Подложив под щёку ладонь, я чувствую, как покачивается дом, наклоняется в сторону…
- Спаситель куриный! – говорю я слегка пренебрежительно и перемещаюсь на кровать.

Николай, прижимая к груди мясной топорик, сидит на деревянном троне, над ним цветным нимбом кружат воробушки и канарейки, снегири красной короной устроились на его плешивой голове.
Рябушки с хохлатками важно прохаживаются у ног Николая обутых в армейские «берцы». «К-ооо, К-ооо», - выводят они, тряся синими гребнями.
- Кар-оль, кар-оль, - каркает ворона, с почтением склоняя голову.
Тетерев затряс бородой:
-Благодетель наш, спаситель племени пернатого.
Сова, восседая на прапорщицком погоне, поворачивает ко мне ушастую голову:
- Ложь во имя спасения пернатых! – шёпотом сообщает она.
- Куры-то мои с утра нормальные – по двору не валяются лапки поджавши, только воду хлещут и хлещут. К обеду у них хворь выявляется, - голосом Николая говорит закопченный на ольхе индюк – взятка Максимыча.
И вот с грохотом оцинкованное ведро летит и плюхается в колодец. Я кручу ручку… Ржавая цепь наматывается и наматывается плотными витками на потрескавшийся механизм… Вода, сверкая при солнечном свете голубоватыми кристаллами, плещется о края ведра.… Вытянув губы трубочкой, я пытаюсь всосать в себя влагу, но не чувствую вкуса…

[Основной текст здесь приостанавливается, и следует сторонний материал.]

(** The rows of a freshly inserted message; [v1] is the state before it. *)
Lemma wp_insertAll m x us v0 v1 n w :
  view_inv v0 -> view_inv v1 -> Inv true v0 n w ->
  v_messages v0 !! msg_id m = None -> v_messages v1 !! msg_id m = None ->
  tops (vw w) m -> evolves true v1 (vw w) -> G v1 (w_env w) ->
  wp (forM us (fun u => onStore (insertDelivery (newDelivery m u x))))
    (fun _ w' => Inv true v0 n w' /\ w_coord w' = w_coord w /\
       vw w' = view_insertAll m x us (vw w)) (Exc true v0 n) w.
Proof.
  intros Hv0 Hv1 HI H0 H1 Ht Hev Hg. revert w HI Ht Hev Hg.
  induction us as [|u us IH]; intros w HI Ht Hev Hg; cbn [forM]; [by apply wp_ret|].
  apply wp_bind. unfold onStore at 1. apply wp_zoom.
  pose proof HI as [Hwf Hcap Hview Hev0 _ Hc].
  set (d := newDelivery m u x).
  destruct (insertDelivery_step v0 (vw w) d m) as [Hvi Hev0']; [done..|apply Ht|done|done|apply Ht|].
  destruct (insertDelivery_step v1 (vw w) d m) as [_ Hev1']; [done..|apply Ht|done|done|apply Ht|].
  eapply wp_mono; [apply insertDelivery_ok; apply HI| |].
  - intros [] s' (Hwf' & Hcap' & Ev).
    assert (vw (put_store s' w) = view_insertDelivery d (vw w)) as Ev' by exact Ev.
    assert (Inv true v0 n (put_store s' w)) as HI'.
    { split; [done|simpl; lia|by rewrite Ev'|by rewrite Ev'| |done]. rewrite Ev'.
      by apply (eg_evolves _ _ HG v1). }
    eapply wp_mono; [apply IH; [done| |by rewrite Ev'|done]| |auto].
    + rewrite Ev'. destruct Ht as [? ?]. unfold tops, view_insertDelivery. by case_match.
    + intros ? w' (HI2 & Hco & Hvw). split; [done|]. split; [by rewrite Hco|].
      rewrite Hvw, Ev'. done.
  - intros ex s' (Hx & Hwf' & Hcap' & Ev). split; [|done].
    split; [done|simpl; lia| | | |done]; unfold vw in *; simpl; rewrite Ev; auto. apply HI.
Qed.
(* ===== verification/AckRetry.v ===== *)
(** * Acknowledgements and the retry scan

    The result of [ReliableMessaging::acknowledge] on every branch, and the
    frame of [DeliveryCoordinator::runRetryScan]: recipients that are offline or
    paused spend no attempt. *)

From S2P Require Import Prelude DomainTypes Json Metrics Store InMemoryStore World Coordinator.
From S2P Require Import Messaging ViewInv ClaimFacts CoordinatorInv MessagingInv Guarantees.
From S2P Require Import Fencing.

Open Scope Z_scope.
Open Scope eff_scope.

Section ack.
Context {S E : Type} `{!MessageStore S, !MessageStoreLaws S, !Env E}.

Notation W := (World S E).

Definition rowOf (w : W) (i u : Z) : option Delivery := v_deliveries (view (w_store w)) !! (i, u).

(** The row of [u] became acknowledged; no row appeared or went, and nothing but
    deliveries changed. *)
Definition acked_row (w w' : W) (i u : Z) : Prop :=
  (exists d d', rowOf w i u = Some d /\ dl_state d <> Acknowledged /\
     rowOf w' i u = Some d' /\ dl_state d' = Acknowledged) /\
  evolves false (vw w) (vw w').

Definition ack_result (a : SessionIdentity) (i : Z) (w : W) (r : AckResult) (w' : W) : Prop :=
  match r with
  | AckNotFound =>
      staleAcker (w_coord w) a = false /\ vw w' = vw w /\ forall u, rowOf w i u = None
  | AckNotRecipient =>
      vw w' = vw w /\
      (staleAcker (w_coord w) a = true \/
       (rowOf w i (userId a) = None /\ exists u, is_Some (rowOf w i u)))
  | AckIdempotent =>
      staleAcker (w_coord w) a = false /\ vw w' = vw w /\
      exists d, rowOf w i (userId a) = Some d /\ dl_state d = Acknowledged
  | AckAcknowledged => staleAcker (w_coord w) a = false /\ acked_row w w' i (userId a)
  end.

Notation Iw w := (Inv (E := E) (fun _ _ => True) False false (vw w) (capacity (w_store w))).
(* ===== verification/Buffer.v ===== *)
(** * The connection buffer (mymuduo/Buffer.h, Buffer.cc)

    A vector of bytes with a read and a write index.  The component's contract
    is a byte queue: [readable] is the abstraction, and each operation is shown
    to act on it as the queue operation it stands for.  Sizes are [nat]: a
    vector never reaches 2^64 elements.  The code indexes the vector without
    bounds checks; the model keeps a flag [fault_] that is raised by every access
    the language leaves undefined, and a write outside the vector changes nothing
    of it. *)

From S2P Require Import Prelude.

Open Scope nat_scope.

Abbreviation byte := Z (only parsing).

Definition kCheapPrepend : nat := 8.
Definition kInitialSize : nat := 1024.

Record Buffer := mkBuffer {
  buffer_ : list byte;
  readIndex_ : nat;
  writeIndex_ : nat;
  fault_ : bool;   (** an access with undefined behaviour took place *)
}.

Definition newBuffer (initialSize : nat) : Buffer :=
  mkBuffer (replicate (kCheapPrepend + initialSize) 0%Z) kCheapPrepend kCheapPrepend false.

(** Write [data] over the bytes starting at [pos], as far as they exist; the access is
    defined when all of them do. *)
Definition overwrite (pos : nat) (data l : list byte) : list byte := list_inserts pos data l.

Definition withinVector (pos len : nat) (l : list byte) : bool := pos + len <=? length l.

«Присниться же такая чушь!» - думаю я, вздрогнув и распахнув веки. Облизываю сухие шершавые губы. Мозг как будто сжался и страусиным желтком болтается в черепе. Засовываю отёкшие ступни в пронумерованные желтой краской солдатские шлёпанцы, встаю… Неловкими движениями расправляю одеяло, беру вафельное полотенце и медленно добираюсь до умывальника – каждый шаг вибрацией отдается в голове.

Николай протягивает стакан с березовым соком, кислым с веточкой смородины, цвет - разбавленное водой молоко. Я жадно пью.
Отставив стакан в сторону, спрашиваю об утреннем рейсе автобуса.
- В десять отправляется, - угрюмо отвечает Николай.
На столе жидкая гречневая каша с молоком, блестит золотыми крапинками растаявшего масла, хорошо упрела, с запахом детства.
Ем молча.
- Может, всё-таки останешься до вечера, - просит Николай, - вечером до электрички тебя провожу.
Отрицательно мотаю головой.

Он приносит из погреба квашеную капусту с желтой стружкой морковки и красными бусинами клюквы, моченые антоновские яблоки, чуть сморщенные, вобравшие в себя рассол. Всё это я складываю в сумку, одеваюсь и мы идём к автобусу.
Низкие избы курят дымоходами печей. Крыши под подушками снега… Всё серо и бело.
- Сходи – признайся, - советую Николаю.
- Жалко птах. Да и неудобно теперь сознаваться, ведь соврал я Максимычу, - горько вздыхает он.
Я смотрю на Николая: по-детски стриженая седая чёлка, добродушный взгляд, двухдневная щетина плесенью на широком лице, шея старым пнём…
Испытываю некую сыновью жалость.


Скрипнули ширмочки автобусных дверей, я усаживаюсь у окошка и вижу, как, развернувшись, зашагал Николай медвежьей походкой к дому, кивком отвечая на чьё-то «здравствуйте». Да… тяжело ему…
«Но каково сейчас мне?! – думаю я, глядя в запорошенную даль, через запотевшее автобусное стекло. - Завтра вести уроки в старших классах. Уроки истории… Возможно и я в скором времени войду в историю как жертва птичьего гриппа. Хотя, скорей всего не войду. Определить птичий грипп терапевт или патологоанатом не смогут - необходима лабораторная диагностика…»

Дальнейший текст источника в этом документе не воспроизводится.